There are more than 100 areas of concentrated poverty – where census tracts have poverty rates of 40 percent or higher – across the state
RALEIGH (March 15, 2012) – The concentrated poverty rate in North Carolina more than doubled from 2000 to 2006-2010, according to a report released this morning, with 100 areas of concentrated poverty across the state.
In 2006-2010, 143,445 North Carolinians who were poor lived in concentrated poverty, according to a new report by the Budget and Tax Center – a project of the NC Justice Center – with the state’s overall concentrated poverty rate standing at 10.2 percent. During this period, both the number of concentrated-poverty neighborhoods across the state nearly tripled and the number of individuals living in these neighborhoods who were poor more than tripled.

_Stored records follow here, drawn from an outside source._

Lemma load_modules_extends_sys_path_witness :
  sys_path (world st0) = [] /\
  (is_ok (fst (load_modules scenario_load_module missing_module st0)) = false /\
   sys_path (world (snd (load_modules scenario_load_module missing_module st0)))
     = [PStr "echo"]) /\
  (is_ok (fst (load_modules scenario_load_module functions st0)) = true /\
   sys_path (world (snd (load_modules scenario_load_module functions st0)))
     = [PStr "echo"; PStr "boom"]).
Proof.
  split; [reflexivity |]. split.
  - split; [reflexivity |].
    destruct (load_modules_extends_sys_path scenario_load_module
                missing_module st0 scenario_loader_keeps_sys_path)
      as (_ & _ & _ & Hreached & _).
    destruct (Hreached [function_spec "echo" "missing.Echo" "echo"] eq_refl)
      as (k & codedirs & HF & Hs & _ & Hfail).
    { repeat constructor. eexists. split; [reflexivity |].
      repeat split; reflexivity. }
    specialize (Hfail eq_refl). simpl in Hfail.
    assert (k = 1%nat) as -> by lia.
    inversion HF as [| fc codedir fcs cds Hc HF']; subst.
    inversion HF'; subst. inversion Hc; subst.
    exact Hs.
  - split; [reflexivity |].
    destruct (load_modules_extends_sys_path scenario_load_module
                functions st0 scenario_loader_keeps_sys_path)
      as (_ & Hok & _).
    destruct (load_modules scenario_load_module functions st0)
      as [[fs | e] st'] eqn:E; [| vm_compute in E; discriminate].
    destruct (Hok fs eq_refl) as (fcs & codedirs & Hi & HF & Hs).
    inversion Hi; subst fcs.
    inversion HF as [| fc1 cd1 fcs1 cds1 Hc1 HF1]; subst.
    inversion HF1 as [| fc2 cd2 fcs2 cds2 Hc2 HF2]; subst.
    inversion HF2; subst. inversion Hc1; subst. inversion Hc2; subst.
    exact Hs.
Defined.

(** An empty configuration and no override: the file has no [server]
    section and the address is not set, yet the error is the one for
    the name. *)
Lemma Load_empty_config_raises_missing_name :
  dict_has "server" [] = false /\
  environ (world st0) !! ADDRESS_ENV = None /\
  fst (Load scenario_load_module no_effect no_effect (PDict []) st0)
    = Raise missing_name /\
  missing_name <> missing_server.
Proof. repeat split; try reflexivity. discriminate. Qed.

Lemma Load_missing_server_witness :
  checked_config (environ (world st0)) (PDict no_server_config)
    = Raise missing_server /\
  exists config,
    checked_config (environ (world st_with_address)) (PDict no_server_config)
      = Ok config /\
    py_getitem config "server" = Ok (PDict [("address", PStr "0.0.0.0:50051")]).
Proof.
  split.
  - apply (proj1 (proj2 (Load_missing_server scenario_load_module
                           no_effect no_effect no_server_config st0))).
    repeat split; try reflexivity. left. reflexivity.
  - destruct (proj1 (Load_missing_server scenario_load_module
                       no_effect no_effect no_server_config st_with_address)
                "0.0.0.0:50051" eq_refl eq_refl)
      as (config & _ & Hs & _ & _ & Hok).
    exists config. split; [| exact Hs].
    apply Hok; [left |]; reflexivity.
Defined.

End OnTheScenario.

(** ** More on the dispatcher *)

Section DispatcherOutcomes.

Context `{JsonLib}.

(** The handler block that returns has invoked the handler once and
    logged nothing. *)
Lemma invoke_ok_trace name module msg ctx st r st1 :
  invoke name module msg ctx st = (Ok r, st1) ->
  trace st1 = trace st ++ [Invoke name msg ctx].
Proof.
  unfold invoke. unfold_monad.
  destruct (get_codedir module (world st)) as [[c | e] w1]; simpl;
    [| discriminate].
  destruct (path_join (cwd (world st)) c); simpl; [| discriminate].
  destruct (dir_of w1 a); simpl; [| discriminate].
  destruct (handler module msg ctx (set_cwd s w1)) as [[r' | e] w2]; simpl;
    [| discriminate].
  destruct (dir_of w2 (cwd (world st))); simpl; [| discriminate].
  intros E. inversion E. reflexivity.
Qed.

(** The handler block that raises has logged the error last. *)
Lemma invoke_raise_trace name module msg ctx st x st' :
  invoke name module msg ctx st = (Raise x, st') ->
  exists err before,
    x = ExceptionFrom user_code_invoke err /\
    trace st' = before ++ [LogError err].
Proof.
  intros E. destruct (invoke_raise_inv _ _ _ _ _ _ _ E) as (err & st1 & -> & ->).
  exists err, (trace st1). split; reflexivity.
Qed.

Lemma encode_result_ok msg st p st' :
  encode_result msg st = (Ok p, st') -> st' = st.
Proof.
  destruct msg; unfold encode_result; unfold_monad;
    try (intros E; now inversion E);
    destruct (json_dumps _); intros E; now inversion E.
Qed.

Lemma encode_result_raise msg st x st' :
  encode_result msg st = (Raise x, st') ->
  exists err,
    x = ExceptionFrom user_code_return err /\ st' = emit (LogError err) st.
Proof.
  destruct msg; unfold encode_result; unfold_monad;
    try discriminate;
    destruct (json_dumps _); intros E; inversion E; eauto.
Qed.

(** X1.  The reply is the request with a new payload: the function name,
    QOS, topic, timestamp and invoke id are those of the request. *)
Theorem Call_reply_envelope (self : mo) (request response : Request)
    (st st' : State) :
  Call self request st = (Ok response, st') ->
  FunctionName response = FunctionName request /\
  QOS response = QOS request /\
  Topic response = Topic request /\
  Timestamp response = Timestamp request /\
  FunctionInvokeID response = FunctionInvokeID request.
Proof.
  unfold Call. destruct (modules self !! FunctionName request); [| discriminate].
  intros E.
  apply bind_inv_ok in E. destruct E as (msg & st1 & _ & E).
  apply bind_inv_ok in E. destruct E as (p & st2 & _ & E).
  unfold ret in E. inversion E. subst. repeat split.
Qed.


(** A registered function that fails: the error is the wrapped error
    of the handler block or of the encoding, logged last. *)
Lemma Call_registered_raise (self : mo) (request : Request) (module : Handler)
    (st st' : State) (x : exn) :
  modules self !! FunctionName request = Some module ->
  Call self request st = (Raise x, st') ->
  exists tag err before,
    (tag = user_code_invoke \/ tag = user_code_return) /\
    x = ExceptionFrom tag err /\
    trace st' = before ++ [LogError err].
Proof.
  intros Hm. unfold Call. rewrite Hm. unfold bind. intros E.
  destruct (invoke _ _ _ _ st) as [[msg | e] st1] eqn:Hi.
  - destruct (encode_result msg st1) as [[p | e] st2] eqn:He.
    + discriminate.
    + inversion E; subst.
      destruct (encode_result_raise _ _ _ _ He) as (err & -> & ->).
      exists user_code_return, err, (trace st1). auto.
  - inversion E; subst.
    destruct (invoke_raise_trace _ _ _ _ _ _ _ Hi) as (err & before & -> & Ht).
    exists user_code_invoke, err, before. auto.
Qed.

(** X3.  The errors of a call.  Either the function is not registered, and
    then nothing happened; or the error is the wrapped error of the
    handler block or of the encoding, and the last thing the servicer
    did was to log the original error. *)
Theorem Call_error_logged (self : mo) (request : Request) (st st' : State)
    (x : exn) :
  Call self request st = (Raise x, st') ->
  (modules self !! FunctionName request = None /\
   x = function_not_found /\ st' = st) \/
  (is_Some (modules self !! FunctionName request) /\
   exists tag err before,
     (tag = user_code_invoke \/ tag = user_code_return) /\
     x = ExceptionFrom tag err /\
     trace st' = before ++ [LogError err]).
Proof.
  intros E.
  destruct (modules self !! FunctionName request) as [module |] eqn:Hm.
  - right. split; [eauto |].
    exact (Call_registered_raise _ _ _ _ _ _ Hm E).
  - left. unfold Call in E. rewrite Hm in E. unfold raise in E.
    inversion E. auto.
Qed.

(** X4.  When the code directory cannot be entered, because what
    [get_codedir] returned is no str or because [os.chdir] fails, the
    handler is not invoked: the call fails with the wrapped error, which
    is logged, and the working directory is the one [get_codedir]
    left. *)
Theorem Call_cannot_enter_code_directory (self : mo) (request : Request)
    (module : Handler) (st : State) (codedir : value) (w1 : World) :
  modules self !! FunctionName request = Some module ->
  get_codedir module (world st) = (Ok codedir, w1) ->
  match path_join (cwd (world st)) codedir with
  | Ok target => dir_of w1 target = None
  | Raise _ => True
  end ->
  exists err,
    Call self request st =
      (Raise (ExceptionFrom user_code_invoke err),
       mkState w1 (trace st ++ [LogError err])) /\
    err = match path_join (cwd (world st)) codedir with
          | Ok target => OSError target
          | Raise e => e
          end.
Proof.
  intros Hm Hc Hd. unfold Call. rewrite Hm.
  unfold invoke. unfold_monad. rewrite Hc. simpl.
  destruct (path_join (cwd (world st)) codedir) as [target | e]; simpl.
  - rewrite Hd. simpl. eexists. split; reflexivity.
  - eexists. split; reflexivity.
Qed.

(** X5.  When the handler returns, whether the reply can be encoded or not,
    the process is back in the directory [os.chdir(curr_path)] lands
    in, whatever directory the handler moved to: the directory before
    the call, as long as that path still names it. *)
Theorem Call_return_restores_cwd (self : mo) (request : Request)
    (st st' : State) (r : Result Request) :
  Call self request st = (r, st') ->
  (is_ok r = true \/ exists err, r = Raise (ExceptionFrom user_code_return err)) ->
  dir_of (world st') (cwd (world st)) = Some (cwd (world st)) ->
  cwd (world st') = cwd (world st).
Proof.
  unfold Call.
  destruct (modules self !! FunctionName request) as [module |].
  - unfold bind.
    destruct (invoke _ _ _ _ st) as [[msg | e] st1] eqn:Hi.
    + destruct (encode_result msg st1) as [[p | e] st2] eqn:He.
      * apply encode_result_ok in He. subst st2.
        unfold ret. intros E _. inversion E; subst.
        now apply (invoke_ok_restores_cwd _ _ _ _ _ _ _ Hi).
      * destruct (encode_result_raise _ _ _ _ He) as (err & -> & ->).
        intros E _. inversion E; subst. simpl.
        now apply (invoke_ok_restores_cwd _ _ _ _ _ _ _ Hi).
    + destruct (invoke_raise_inv _ _ _ _ _ _ _ Hi) as (err & st2 & -> & _).
      intros E Hr. inversion E; subst.
      destruct Hr as [Hok | [err' Hr]]; [discriminate | inversion Hr].
  - unfold raise. intros E Hr. inversion E; subst.
    destruct Hr as [Hok | [err' Hr]]; [discriminate | inversion Hr].
Qed.

End DispatcherOutcomes.

(** ** More on the registry loader *)

Lemma split_on_no_dot s : no_dot s = true -> split_on "."%char s = [s].
Proof.
  induction s as [| a s IH]; simpl; [reflexivity |].
  unfold no_dot. simpl. intros E. apply andb_prop in E. destruct E as [Ea Es].
  apply negb_true_iff in Ea. rewrite Ea. now rewrite (IH Es).
Qed.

The report defines areas of concentrated poverty as census tracts with poverty rates of 40 percent or more, based on the federal poverty level. The 100 concentrated-poverty neighborhoods were located in 30 of North Carolina’s 100 counties, with the largest share in Guilford and Mecklenburg counties. Of the 100 neighborhoods, 63 were in urban counties and 37 were in rural counties.
The report finds that African-Americans and Latinos who were poor were more likely to live in concentrated poverty in 2006-2010 than their white counterparts, and 10.4 percent of North Carolina’s impoverished children lived in concentrated-poverty neighborhoods. Regardless of family income, children in these neighborhoods have less access to quality education opportunities and social networks that foster healthy development, the report said.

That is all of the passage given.